Both z-query and z-console support a --metrics flag that outputs detailed timing data as JSON to stderr. This makes it easy to measure performance on your own system:
z-query --metrics "what does abend S0C4 mean" 2>metrics.json
cat metrics.json{"mode":"semantic","model_load_ms":2341.5,"embed_ms":287.3,"search_ms":42.1,"total_ms":2812.4,"results":5,"store_chunks":34102}For z-console, the metrics break down timing across all enriched messages:
z-console --metrics --pcon -l 2>metrics.json
cat metrics.json{"total_parsed":847,"interesting":23,"skipped":824,"unique_ids":14,"cache_hits":3,
"enriched":11,"model_load_ms":2341.5,"total_enrich_ms":4892.1,
"total_embed_ms":3156.7,"total_search_ms":1204.8,
"avg_enrich_ms":444.7,"avg_embed_ms":286.9,"avg_search_ms":109.5}The key insight: model load is a one-time cost (~2-3 seconds), and after that, each message enrichment takes under 500ms. Keyword-only modes (--summary, pure msgid lookups) skip the model entirely and return in milliseconds.
These numbers will vary depending on your LPAR's CPU allocation and workload.

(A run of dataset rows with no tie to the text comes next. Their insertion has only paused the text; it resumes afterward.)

Lemma drop_active t w phys :
  t_state_poisoned t = false → t_state t = TxActive → live w (t_conn_id t) phys →
  runs (drop_tx t) w (finish_events CRollback phys w) (Ok tt).
Proof.
  intros Hp Hs Hl. unfold drop_tx. rewrite Hp, Hs, bool_decide_eq_true_2 by done. cbn [negb].
  eapply runs_bind_nil; [apply runs_try; [|by apply runs_open]; done|].
  apply (runs_finish phys CRollback (λ _, ret tt)), runs_ret.
Qed.

Lemma drop_unreachable t w :
  (∀ phys, ¬ live w (t_conn_id t) phys) → runs (drop_tx t) w [] (Ok tt).
Proof.
  intros Hn. unfold drop_tx. destruct (negb _); [apply runs_ret|].
  destruct (open_cases "" (t_conn_id t) w) as [(p & Hl & _)|(_ & e & Ho)]; [by destruct (Hn p)|].
  eapply runs_bind_nil; [apply runs_try; [|exact Ho]; done|]. apply runs_ret.
Qed.

Lemma runs_consume body w h r t :
  runs body w h (Ok (r, t)) → (t_state t ≠ TxActive ∨ (∀ phys, ¬ live w (t_conn_id t) phys) ∨ t_state_poisoned t = true) →
  runs (consume body) w h r.
Proof.
  intros Hb Ht. unfold consume. rewrite <- (app_nil_r h). eapply runs_bind; [exact Hb|]. cbn beta iota.
  eapply runs_bind_nil; [|apply runs_lift].
  destruct Ht as [Ht|[Ht|Ht]]; [apply drop_quiet; by right|by apply drop_unreachable|apply drop_quiet; by left].
Qed.

Definition active (t : Transaction) : Prop := t_state_poisoned t = false ∧ t_state t = TxActive.

Lemma commit_active t w phys :
  active t → live w (t_conn_id t) phys →
  runs (commit t) w (finish_events CCommit phys w) (dr_answer (w_trace w) phys CCommit).
Proof.
  intros [Hp Hs] Hl. unfold commit.
  pose proof (dr_answer_no_panic (w_trace w) phys CCommit) as Hnp.
  eapply (runs_consume _ _ _ _ (set_state t match dr_answer (w_trace w) phys CCommit with Ok _ => TxCommitted | _ => TxRolledBack end));
    [|left; cbn; by destruct (dr_answer _ _ _)].
  unfold commit_body. rewrite Hp, Hs, bool_decide_eq_true_2 by done. cbn [negb].
  eapply runs_bind_nil; [apply runs_try; [|by apply runs_open]; done|].
  apply (runs_finish phys CCommit). destruct (dr_answer (w_trace w) phys CCommit) as [[]|e|]; [apply runs_ret..|done].
Qed.

Lemma rollback_active t w phys :
  active t → live w (t_conn_id t) phys →
  runs (rollback t) w (finish_events CRollback phys w) (dr_answer (w_trace w) phys CRollback).
Proof.
  intros [Hp Hs] Hl. unfold rollback. eapply (runs_consume _ _ _ _ (set_state t TxRolledBack)); [|by left].
  unfold rollback_body. rewrite Hp, Hs, bool_decide_eq_true_2 by done. cbn [negb].
  eapply runs_bind_nil; [apply runs_try; [|by apply runs_open]; done|].
  apply (runs_finish phys CRollback), runs_ret.
Qed.

Lemma execute_sql_run t sql w phys :
  live w (t_conn_id t) phys →
  runs (execute_sql t sql) w [(phys, CExec sql, is_ok (dr_answer (w_trace w) phys (CExec sql)))]
    (dr_answer (w_trace w) phys (CExec sql)).
Proof. intros Hl. eapply runs_bind_nil; [by apply runs_open|]. apply runs_call. Qed.

(** C16: beginning a transaction, with any driver: either it succeeds on the
    connection of the id, and then the calls made are detection queries, the
    statements of the isolation level, the access mode and the lock timeout in
    this order, and last the switch of autocommit to off, all successful; or it
    fails and no call has changed autocommit. *)
Theorem begin_spec (id : Z) (l : IsolationLevel) (d : SavepointDialect) (a : TransactionAccessMode) (t : LockTimeout) (w : World) :
  (∃ h txn, runs (begin_with_lock_timeout id l d a t) w h (Ok txn) ∧
     ∃ phys e d' q sqls, live w id phys ∧ resolves d e d' ∧ Forall (λ ev, is_query phys ev = true) q ∧
       isolation_stmts e l = Some sqls ∧
       h = q ++ map (executed phys true) (sqls ++ access_stmts e a ++ lock_stmts e t) ++ [(phys, CAutocommit false, true)] ∧
       txn = mkTx id TxActive false l d' a t) ∨
  (∃ h err, runs (begin_with_lock_timeout id l d a t) w h (Err err) ∧ keeps_autocommit h).
Proof. apply begin_cases. Qed.

(** [commit] and [rollback] of an active transaction make exactly two calls, the
    end of the transaction and the return to autocommit, also when the first one
    fails; the result is the driver's answer, and dropping the value adds no
    second rollback. *)
Theorem finish_spec (t : Transaction) (w : World) (phys : Z) :
  active t → live w (t_conn_id t) phys →
  runs (commit t) w (finish_events CCommit phys w) (dr_answer (w_trace w) phys CCommit) ∧
  runs (rollback t) w (finish_events CRollback phys w) (dr_answer (w_trace w) phys CRollback).
Proof. intros Ht Hl. split; [by apply commit_active|by apply rollback_active]. Qed.

(** A transaction that is not active, or whose connection is gone, cannot reach
    the driver: commit and rollback are errors, and the drop makes no call. *)
Theorem finish_inactive (t : Transaction) (w : World) :
  ¬ active t ∨ (∀ phys, ¬ live w (t_conn_id t) phys) →
  (∃ e, runs (commit t) w [] (Err e)) ∧ (∃ e, runs (rollback t) w [] (Err e)) ∧ runs (drop_tx t) w [] (Ok tt).
Proof.
  intros Ht. assert (runs (drop_tx t) w [] (Ok tt)) as Hdrop.
  { destruct Ht as [Ht|Ht]; [|by apply drop_unreachable]. apply drop_quiet. unfold active in Ht.
    destruct (t_state_poisoned t); [by left|right]. intros Hs. by apply Ht. }
  assert (∀ body, (∃ e, runs body w [] (Ok (Err e, t))) → ∃ e, runs (consume body) w [] (Err e)) as Hc.
  { intros body [e Hb]. exists e. unfold consume. eapply runs_bind_nil; [exact Hb|]. cbn beta iota.
    eapply runs_bind_nil; [exact Hdrop|apply runs_lift]. }
  split; [|split; [|done]]; apply Hc; unfold commit_body, rollback_body;
    (destruct (t_state_poisoned t) eqn:Hp; [eexists; apply runs_ret|]);
    (destruct (decide (t_state t = TxActive)) as [Hs|Hs];
      [rewrite bool_decide_eq_true_2 by done; cbn [negb]
      |rewrite bool_decide_eq_false_2 by done; cbn [negb]; eexists; apply runs_ret]);
    (destruct Ht as [Ht|Ht]; [by destruct Ht|]).
  - destruct (open_cases "Failed to lock handles for commit" (t_conn_id t) w) as [(p & Hl & _)|(_ & e & Ho)]; [by destruct (Ht p)|].
    exists e. eapply runs_bind_nil; [apply runs_try; [|exact Ho]; done|apply runs_ret].
  - destruct (open_cases "Failed to lock handles for rollback" (t_conn_id t) w) as [(p & Hl & _)|(_ & e & Ho)]; [by destruct (Ht p)|].
    exists e. eapply runs_bind_nil; [apply runs_try; [|exact Ho]; done|apply runs_ret].
Qed.
(** [PreparingXa]: the branch after [msdtc_end]. *)
Definition prepared_of (b : XaBranch) : PreparedXa :=
  let t := xb_inner b in mkPrepared (xa_conn_id t) (xa_xid t) (xa_engine t) (xa_state t) (xa_poisoned t).

Definition msdtc_prepare (b : XaBranch) : D PreparedBranch :=
  let t := xb_inner b in
  or_leave b (assert_state t XaIdle "prepare") (λ _,
  if is_mssql_mdtc b then
    set_branch_state b XaPrepared (λ b,
    let~ _ := restore t in
    leave_branch (taken b) (Ok (mkPreparedBranch (prepared_of b) (xb_dtc b))))
  else
    let~ r := try_d (on_driver (run_on_conn t (emit (in_dtc_build sql_xa_prepare)))) in
    match r with
    | Ok _ =>
        set_branch_state b XaPrepared (λ b,
        let~ _ := restore t in
        leave_branch b (Ok (mkPreparedBranch (prepared_of b) None)))
    | Err e =>
        set_branch_state b XaFailed (λ b,
        let~ _ := restore t in
        leave_branch b (Err e))
    | Panic => d_ret Panic
    end).

Definition msdtc_preparing_rollback (b : XaBranch) : D unit :=
  let t := xb_inner b in
  or_leave b (assert_state t XaIdle "rollback") (λ _,
  if is_mssql_mdtc b then
    let~ _ := try_d (unenlist t) in
    let~ _ := try_d (take_dtc (xb_dtc b) dtc_abort) in
    let~ _ := restore t in
    set_branch_state (taken b) XaRolledBack (λ b, leave_branch b (Ok tt))
  else
    let~ r := try_d (on_driver (run_on_conn t (emit (in_dtc_build sql_xa_rollback)))) in
    let~ _ := restore t in
    conclude_branch b r XaRolledBack).

(** Both ways of phase 2: the branch of the coordinator if there is one, a statement otherwise. *)
Definition msdtc_phase_two (op : string) (f : DtcXaBranch → T unit) (stmt : string → Xid → Result (option string)) (p : PreparedBranch) : D unit :=
  let d := pb_inner p in
  match assert_xa_state "PreparedXa" (state_of (pd_state d) (pd_poisoned d)) XaPrepared op with
  | Ok _ =>
      let~ r := try_d (match pb_dtc p with
                       | Some b => on_dtc (f b)
                       | None => on_driver (prepared_run d (emit (in_dtc_build stmt)))
                       end) in
      d_ret (if pd_poisoned d then Err (InternalError "XA state lock poisoned") else r)
  | Err e => let~ _ := drop_field (pb_dtc p) in d_ret (Err e)
  | Panic => d_ret Panic
  end.

Definition msdtc_commit_prepared : PreparedBranch → D unit := msdtc_phase_two "commit" dtc_commit (sql_xa_commit false).
Definition msdtc_rollback_prepared : PreparedBranch → D unit := msdtc_phase_two "rollback" dtc_abort sql_xa_rollback_prepared.

(** A branch resumed after a crash is none of the coordinator's. *)
Definition msdtc_resume_prepared (conn_id : Z) (x : Xid) : D PreparedBranch :=
  let~ p := on_driver (resume_prepared conn_id x) in d_ret (Ok (mkPreparedBranch p None)).

Definition msdtc_recover_prepared_xids (conn_id : Z) : M (list Xid) :=
  let! engine_id := detect_engine_id conn_id in
  let! phys := open_connection "Failed to lock handles" conn_id in
  if String.eqb engine_id ENGINE_SQLSERVER then lift (Err unsupported_sqlserver_dtc) else apply_xa_recover phys engine_id.

(** * The life of a branch of the coordinator *)

(** What a client does with an active branch. *)
Inductive MsEnding := MsOnePhase | MsTwoPhase | MsRollback | MsIdleRollback | MsPreparedRollback | MsDropActive | MsDropIdle | MsDropPrepared.

Definition drop_prepared (p : PreparedBranch) : D unit := drop_field (pb_dtc p).

Definition ms_client (e : MsEnding) (b : XaBranch) : D unit :=
  match e with
  | MsOnePhase => msdtc_commit_one_phase b
  | MsTwoPhase => let~ b := msdtc_end b in let~ p := msdtc_prepare b in msdtc_commit_prepared p
  | MsRollback => msdtc_rollback b
  | MsIdleRollback => let~ b := msdtc_end b in msdtc_preparing_rollback b
  | MsPreparedRollback => let~ b := msdtc_end b in let~ p := msdtc_prepare b in msdtc_rollback_prepared p
  | MsDropActive => drop_branch b
  | MsDropIdle => let~ b := msdtc_end b in drop_branch b
  | MsDropPrepared => let~ b := msdtc_end b in let~ p := msdtc_prepare b in drop_prepared p
  end.

(** The calls it makes on the coordinator; [left] tells whether the connection left the transaction when asked
    first. *)
Definition ms_calls (e : MsEnding) (left : bool) (phys : Z) (b : DtcXaBranch) : list DtcCall :=
  let x := db_transaction b in
  let aborted := [Unenlist phys; Unenlist phys; TxAbort x] in
  (match e, left with
   | (MsOnePhase | MsTwoPhase), true => [Unenlist phys; TxCommit x]
   | (MsRollback | MsDropActive), _ | MsPreparedRollback, true => [Unenlist phys; TxAbort x]
   | MsDropPrepared, true => [Unenlist phys]
   | _, _ => aborted
   end) ++ [TxAbort x; Release (db_dispenser b); Release x].

(** What it hears. *)
Definition ms_result (e : MsEnding) (phys : Z) (x : Z) (t : DtcTrace) : Result unit :=
  let r := (unenlist_from_dtc phys t).1 in
  let t := t ++ [Unenlist phys] in
  match e with
  | MsOnePhase | MsTwoPhase => let? _ := r in omap_err (com_failed "ITransaction::Commit") (dc_commit t x)
  | MsPreparedRollback => let? _ := r in omap_err (com_failed "ITransaction::Abort") (dc_abort t x)
  | MsRollback | MsDropActive => Ok tt
  | MsIdleRollback | MsDropIdle | MsDropPrepared => r
  end.

Definition started (conn_id : Z) (x : Xid) (branch : DtcXaBranch) : XaBranch := mkBranch (mkXa conn_id x ENGINE_SQLSERVER XaActive false) (Some branch).
End Msdtc.

#[local] Notation "'let~' x ':=' m 'in' k" := (d_bind m (λ x, k)) (at level 10, x binder, m at level 100, k at level 200).

Section Life.
Context `{Driver} `{Coordinator}.
Hypothesis com_returns : ∀ t x, dc_commit t x ≠ Panic ∧ dc_abort t x ≠ Panic.

Lemma unenlist_cases phys t : (unenlist_from_dtc phys t).1 = Ok tt ∨ ∃ e, (unenlist_from_dtc phys t).1 = Err e.
Proof. unfold unenlist_from_dtc, t_bind, dtc, t_ret. cbn. destruct (sql_success _); eauto. Qed.

Lemma unenlist_live t w phys tr : live w (xa_conn_id t) phys →
  unenlist t (w, tr) = ((unenlist_from_dtc phys tr).1, (w, tr ++ [Unenlist phys])).
Proof.
  intros Hl. unfold unenlist, d_bind, on_driver. cbn [fst snd]. rewrite (runs_open "Failed to lock handles" _ w _ Hl), w_ext_nil.
  unfold on_dtc. cbn [fst snd]. unfold unenlist_from_dtc, t_bind, dtc, t_ret. reflexivity.
Qed.

Lemma restore_live w id phys : live w id phys →
  ∃ ok, ∀ t tr, xa_conn_id t = id → restore t (w, tr) = (Ok tt, (w_ext w [restored phys ok], tr)).
Proof.
  intros Hl. exists (is_ok (dr_answer (w_trace w) phys (CAutocommit true))). intros t tr <-. unfold restore, d_bind, try_d, on_driver, try_restore_autocommit, bind at 1.
  cbn [fst snd]. rewrite (runs_open "Failed to lock handles" _ w _ Hl), w_ext_nil. unfold try_m, bind, call. cbn.
  pose proof (dr_answer_no_panic (w_trace w) phys (CAutocommit true)). by destruct (dr_answer (w_trace w) phys (CAutocommit true)) as [[]|e|].
Qed.

(** Without its branch, SQL Server has no statement to end or to roll back with. *)
Lemma no_statement t w phys tr : live w (xa_conn_id t) phys → xa_engine t = ENGINE_SQLSERVER →
  ∃ r, r ≠ Panic ∧ on_driver (run_on_conn t (λ c e x, let! _ := try_m (emit (in_dtc_build sql_xa_end) c e x) in emit (in_dtc_build sql_xa_rollback) c e x)) (w, tr) = (r, (w, tr)).
Proof.
  intros Hl He. eexists. split; [|unfold on_driver, run_on_conn, bind; cbn [fst snd]; rewrite (runs_open "Failed to lock handles" _ w _ Hl), w_ext_nil, He; reflexivity].
  discriminate.
Qed.

(** ** The steps *)

Context (id : Z) (x : Xid) (branch : DtcXaBranch) (w : World) (phys : Z) (ok : bool).
Hypothesis conn_live : live w id phys.

Let t (s : XaState) : XaTransaction := mkXa id x ENGINE_SQLSERVER s false.
Let b (s : XaState) : XaBranch := mkBranch (t s) (Some branch).
Let tx : Z := db_transaction branch.
Let closed : list DtcCall := [TxAbort tx; Release (db_dispenser branch); Release tx].
Let w' : World := w_ext w [restored phys ok].
Let un (tr : DtcTrace) : Result unit := (unenlist_from_dtc phys tr).1.

Hypothesis restored_once : ∀ t tr, xa_conn_id t = id → restore t (w, tr) = (Ok tt, (w', tr)).

Lemma unenlist_b s tr : unenlist (t s) (w, tr) = (un tr, (w, tr ++ [Unenlist phys])).
Proof. by apply unenlist_live. Qed.

Lemma try_unenlist s tr : try_d (unenlist (t s)) (w, tr) = (Ok (un tr), (w, tr ++ [Unenlist phys])).
Proof. unfold try_d. rewrite unenlist_b. unfold un. by destruct (unenlist_cases phys tr) as [->|[e ->]]. Qed.

Lemma dtc_commit_run tr : dtc_commit branch tr = (omap_err (com_failed "ITransaction::Commit") (dc_commit tr tx), tr ++ [TxCommit tx] ++ closed).
Proof. unfold dtc_commit, dtc, drop_dtc. by rewrite <- app_assoc. Qed.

The --metrics flag lets you measure exactly what matters for your environment.
There's more to do:
- Timeline correlation — "what else was happening on the system when this error occurred?"
- Proactive alerting — have the daemon watch for specific patterns and alert operators before problems escalate
- Upstream contributions — continuing to push z/OS improvements back to the llama.cpp community
Prerequisites: You'll need the zopen package manager set up on your z/OS system. If you haven't used zopen before, check out the QuickStart Guide — it takes about 5 minutes.
# 1. Install llama.cpp via zopen
zopen install llamacpp
# 2. Build z-vector-search (LLAMA_ROOT points to where zopen installed llamacpp)
cmake -B build -DLLAMA_ROOT=$ZOPEN_PKGINSTALL/llamacpp
cmake --build build
# 3. Run setup — downloads the Nomic Embed model from Hugging Face
# and unpacks the pre-built IBM messages knowledge base
z-setup
# 4. Try a query against the IBM messages DB
z-query "what does abend S0C4 mean"
# 5. Look up a single console message
z-console "ICH408I USER(BATCH1) GROUP(PROD) LOGON/JOB INITIATION - ACCESS REVOKED"
# 6. Or read the last hour of live console (requires pcon)
z-console --pcon -lThe source code is available on GitHub, and llamacpp can be installed via the zopen package manager.
Looking back, the journey from "let's see if LLaMa.cpp runs on z/OS" to "we have a full RAG-powered operational assistant" felt like a natural progression — each step revealed the next problem worth solving. Embeddings gave us semantic understanding. Vector search made it persistent and fast. Hybrid search made it practical for operators who think in message IDs, not natural language. And z-console tied it all together into a tool that makes the mainframe console more manageable.
What I find most exciting is that this is all running locally, natively on z/OS — no cloud, no external APIs, no data leaving the LPAR. For the industries that depend on z/OS, that's not just a nice-to-have, it's a requirement.
The mainframe has always been about running critical workloads reliably. Now it can understand them too.